These currently active deals are only available online through Walmart.com, and many of them are pretty decent — an Apple iPad mini 2 16GB WiFi is listed at $199, a steep discount when compared to the advertised $330 from Amazon.
With a majority of the Dare to Compare products price-checked against Amazon only, it seems like Walmart is trying to deal shame the popular e-retailer, capitalizing on the bad taste left in everyone's mouth from Amazon's underwhelming, over-hyped Prime Day.
But there are always two sides to a story. A little detective work reveals that Walmart is comparing two different iPad mini 2 models — ME276LL/A ($199, Walmart) versus MF069LL/A ($330, Amazon). The ME276LL/A model at Amazon is $223 — still more expensive than Walmart, but not as dramatic as we're led to believe.
Another huge price gap is on a 40-inch RCA TV, on sale for $299.99 at Walmart and selling for $422.29 at Amazon. The only problem is the TV being compared to on Amazon isn't sold or fulfilled by Amazon, nor is it the same item — Walmart is comparing a TV (model LRK40G45RQ) to a TV/DVD combo (model LRK40G45RQD). This, plus the iPad mini 2 model comparison error, is giving me pause. Is Walmart intentionally dishing out some low blows in an attempt to sway us from shopping Amazon?

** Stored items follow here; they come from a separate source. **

(** * keystoneauth.access: the access-token model, embedded and verified

    A shallow embedding of [keystoneauth/access.py]: the factory [create],
    the base class [AccessInfo] and its two concrete subclasses
    [AccessInfoV2] and [AccessInfoV3].  An [AccessInfo] is a Python [dict]
    subclass, so an instance is modelled by its dictionary contents (a
    finite map from string keys to decoded JSON values) together with the
    [service_catalog] attribute set by the constructor.  Python exceptions
    are modelled by an error monad. *)

From Stdlib Require Import ZArith String Ascii List Bool Lia.
From stdpp Require Import base option gmap strings fin_maps.

Set Warnings "-register-all".

Local Open Scope string_scope.
Local Open Scope Z_scope.

(** ** Decoded payloads *)

(** A value of a decoded JSON body.  JSON numbers are restricted to
    integers; object keys are strings. *)
Inductive value : Type :=
| VNone
| VBool (b : bool)
| VInt (n : Z)
| VStr (s : string)
| VList (l : list value)
| VDict (d : gmap string value).

(** ** Exceptions and the error monad *)

Inductive exn : Type :=
| KeyError (k : value)
| IndexError
| TypeError
| AttributeError
| ValueError
| NotImplementedError (msg : string).

Inductive result (A : Type) : Type :=
| Ok (a : A)
| Raise (e : exn).

Arguments Ok {A} a.
Arguments Raise {A} e.

Definition bind {A B : Type} (m : result A) (k : A -> result B) : result B :=
  match m with
  | Ok a => k a
  | Raise e => Raise e
  end.

Notation "'do' x <- m ; k" := (bind m (fun x => k))
  (at level 10, x name, m at level 100, k at level 200).

(** [try: x = m  except KeyError: h  else: k x].  Only a [KeyError] raised
    by [m] is handled; whatever [k] raises propagates. *)
Definition try_KeyError_else {A B : Type}
    (m : result A) (h : exn -> result B) (k : A -> result B) : result B :=
  match m with
  | Ok a => k a
  | Raise (KeyError key) => h (KeyError key)
  | Raise e => Raise e
  end.

(** [try: return m  except KeyError: h] *)
Definition except_KeyError {A : Type} (m : result A) (h : result A) : result A :=
  try_KeyError_else m (fun _ => h) Ok.

(** [try: return m  except IndexError: h] *)
Definition except_IndexError {A : Type} (m : result A) (h : result A) : result A :=
  match m with
  | Raise IndexError => h
  | _ => m
  end.

(** ** Python primitives on decoded values *)

(** Truth value testing: [None], [False], zero and empty containers are
    false. *)
Definition truthy (v : value) : bool :=
  match v with
  | VNone => false
  | VBool b => b
  | VInt n => negb (n =? 0)
  | VStr s => negb (String.eqb s "")
  | VList l => match l with [] => false | _ => true end
  | VDict d => negb (Nat.eqb (size d) 0)
  end.

(** [d[k]] on a dictionary with string keys. *)
Definition dict_getitem (d : gmap string value) (k : string) : result value :=
  match d !! k with
  | Some v => Ok v
  | None => Raise (KeyError (VStr k))
  end.

(** [x[k]] for a string key [k]: only a dictionary can be subscripted by a
    string. *)
Definition getitem (x : value) (k : string) : result value :=
  match x with
  | VDict d => dict_getitem d k
  | _ => Raise TypeError
  end.

(** [x[i]] for an integer index [i]. *)
Definition getitem_int (x : value) (i : Z) : result value :=
  match x with
  | VList l =>
      let n := Z.of_nat (length l) in
      let j := if i <? 0 then i + n else i in
      if (0 <=? j) && (j <? n)
      then match nth_error l (Z.to_nat j) with
           | Some v => Ok v
           | None => Raise IndexError
           end
      else Raise IndexError
  | VStr s =>
      let n := Z.of_nat (String.length s) in
      let j := if i <? 0 then i + n else i in
      if (0 <=? j) && (j <? n)
      then match String.get (Z.to_nat j) s with
           | Some c => Ok (VStr (String c EmptyString))
           | None => Raise IndexError
           end
      else Raise IndexError
  | VDict _ => Raise (KeyError (VInt i))
  | _ => Raise TypeError
  end.

(** [x.get(k, default)]: only dictionaries have a [get] method. *)
Definition get (x : value) (k : string) (default : value) : result value :=
  match x with
  | VDict d => Ok (match d !! k with Some v => v | None => default end)
  | _ => Raise AttributeError
  end.

(** [sub] occurs in [s] as a contiguous substring. *)
Fixpoint is_substring (sub s : string) : bool :=
  String.prefix sub s ||
  match s with
  | EmptyString => false
  | String _ s' => is_substring sub s'
  end.

Definition is_str (k : string) (v : value) : bool :=
  match v with
  | VStr s => String.eqb s k
  | _ => false
  end.

(** [k in x] for a string [k]. *)
Definition contains (k : string) (x : value) : result bool :=
  match x with
  | VDict d => Ok (bool_decide (is_Some (d !! k)))
  | VList l => Ok (existsb (is_str k) l)
  | VStr s => Ok (is_substring k s)
  | _ => Raise TypeError
  end.

(** [k in self] where [self] is the dictionary itself. *)
Definition dict_contains (k : string) (d : gmap string value) : bool :=
  bool_decide (is_Some (d !! k)).

(** [self.get(k)] *)
Definition dict_get (d : gmap string value) (k : string) (default : value) : value :=
  match d !! k with
  | Some v => v
  | None => default
  end.

(** The elements a [for] loop over [x] visits: the items of a list, the
    characters of a string, the keys of a dictionary (here in the order of
    the finite map; the loops below fail or succeed alike in any order). *)
Definition iterate (x : value) : result (list value) :=
  match x with
  | VList l => Ok l
  | VStr s =>
      Ok (map (fun c => VStr (String c EmptyString)) (list_ascii_of_string s))
  | VDict d => Ok (map (fun kv => VStr (fst kv)) (map_to_list d))
  | _ => Raise TypeError
  end.

(** The list comprehension [[f r for r in l]]: the first exception
    raised by [f] ends it. *)
Fixpoint comprehension (f : value -> result value) (l : list value)
    : result (list value) :=
  match l with
  | [] => Ok []
  | r :: l' =>
      do y <- f r;
      do ys <- comprehension f l';
      Ok (y :: ys)
  end.

(** ** External collaborators *)

(** [oslo_utils.timeutils]: [parse_isotime] turns a timestamp field into a
    datetime, [normalize_time] turns a datetime into a naive UTC instant.
    Naive UTC instants, and the result of [utcnow()], are counted in
    microseconds (the resolution of [datetime]); [timedelta(seconds=n)] is
    [n] million of them.  The range limits of [datetime] and [timedelta]
    (their [OverflowError]) are not modelled. *)
Class TimeUtils : Type := {
  datetime : Type;
  parse_isotime : value -> result datetime;
  normalize_time : datetime -> Z
}.

Definition timedelta_seconds (n : Z) : Z := 1000000 * n.

(** [service_catalog.ServiceCatalog.factory(resource_dict, token)]. *)
Class CatalogBuilder : Type := {
  ServiceCatalog : Type;
  ServiceCatalog_factory : gmap string value -> value -> result ServiceCatalog
}.

(** The response object handed to [create]: its truth value, the outcome
    of [resp.json()] and its headers. *)
Record response : Type := {
  resp_bool : bool;
  resp_json : result value;
  resp_headers : gmap string value
}.

(** gap, in seconds, to determine whether the given token is about to
    expire *)
Definition STALE_TOKEN_DURATION : Z := 30.

(** ** Instances *)

(** The class of an instance; method calls on [self] dispatch on it. *)
Inductive class : Type :=
| ClassAccessInfo
| ClassAccessInfoV2
| ClassAccessInfoV3.

(** An instance: its class, its dictionary contents and the
    [service_catalog] attribute. *)
Record instance `{CatalogBuilder} : Type := {
  class_of : class;
  fields : gmap string value;
  service_catalog : ServiceCatalog
}.

(** Unpacking [v] into the keyword parameters of a constructor whose named
    parameters are [named]: [v] must be a mapping, and none of its keys
    may name a parameter that is already bound. *)
Definition bind_kwargs (named : list string) (v : value)
    : result (gmap string value) :=
  match v with
  | VDict d =>
      if existsb (fun k => dict_contains k d) named
      then Raise TypeError
      else Ok d
  | _ => Raise TypeError
  end.

(** ** class AccessInfoV2 *)

Module AccessInfoV2.

(** The constructor, called with the keyword arguments [kwargs]. *)
Definition __init__ `{CatalogBuilder} (kwargs : gmap string value)
    : result instance :=
  let self := kwargs in
  let self := <["version" := VStr "v2.0"]> self in
  do token <- dict_getitem self "token";
  do token_id <- getitem token "id";
  do catalog <- ServiceCatalog_factory self token_id;
  Ok {| class_of := ClassAccessInfoV2; fields := self;
        service_catalog := catalog |}.

Definition has_service_catalog (self : gmap string value) : bool :=
  dict_contains "serviceCatalog" self.

Definition auth_token (self : gmap string value) : result value :=
  except_KeyError (dict_getitem self "auth_token")
    (do token <- dict_getitem self "token"; getitem token "id").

I failed at verifying a few more price comparisons simply because I couldn't find the exact item at Amazon. On the bright side, the $28 deal on Madden NFL 16 for Xbox One is a legit win, beating Amazon's $47.68 list price.
Don't get me wrong, these seasonal deals at Walmart.com are good compared to the prices of some products sold or fulfilled by Amazon, but they may not be the steals they're made out to be. You can decide for yourself if you want to buy into the narrative that Amazon is some greedy entity with horribly high prices; just do a little fact checking first.
With that being said, I'm not holding my breath for any spectacular Black Friday deals from Amazon.
Images courtesy Walmart.com.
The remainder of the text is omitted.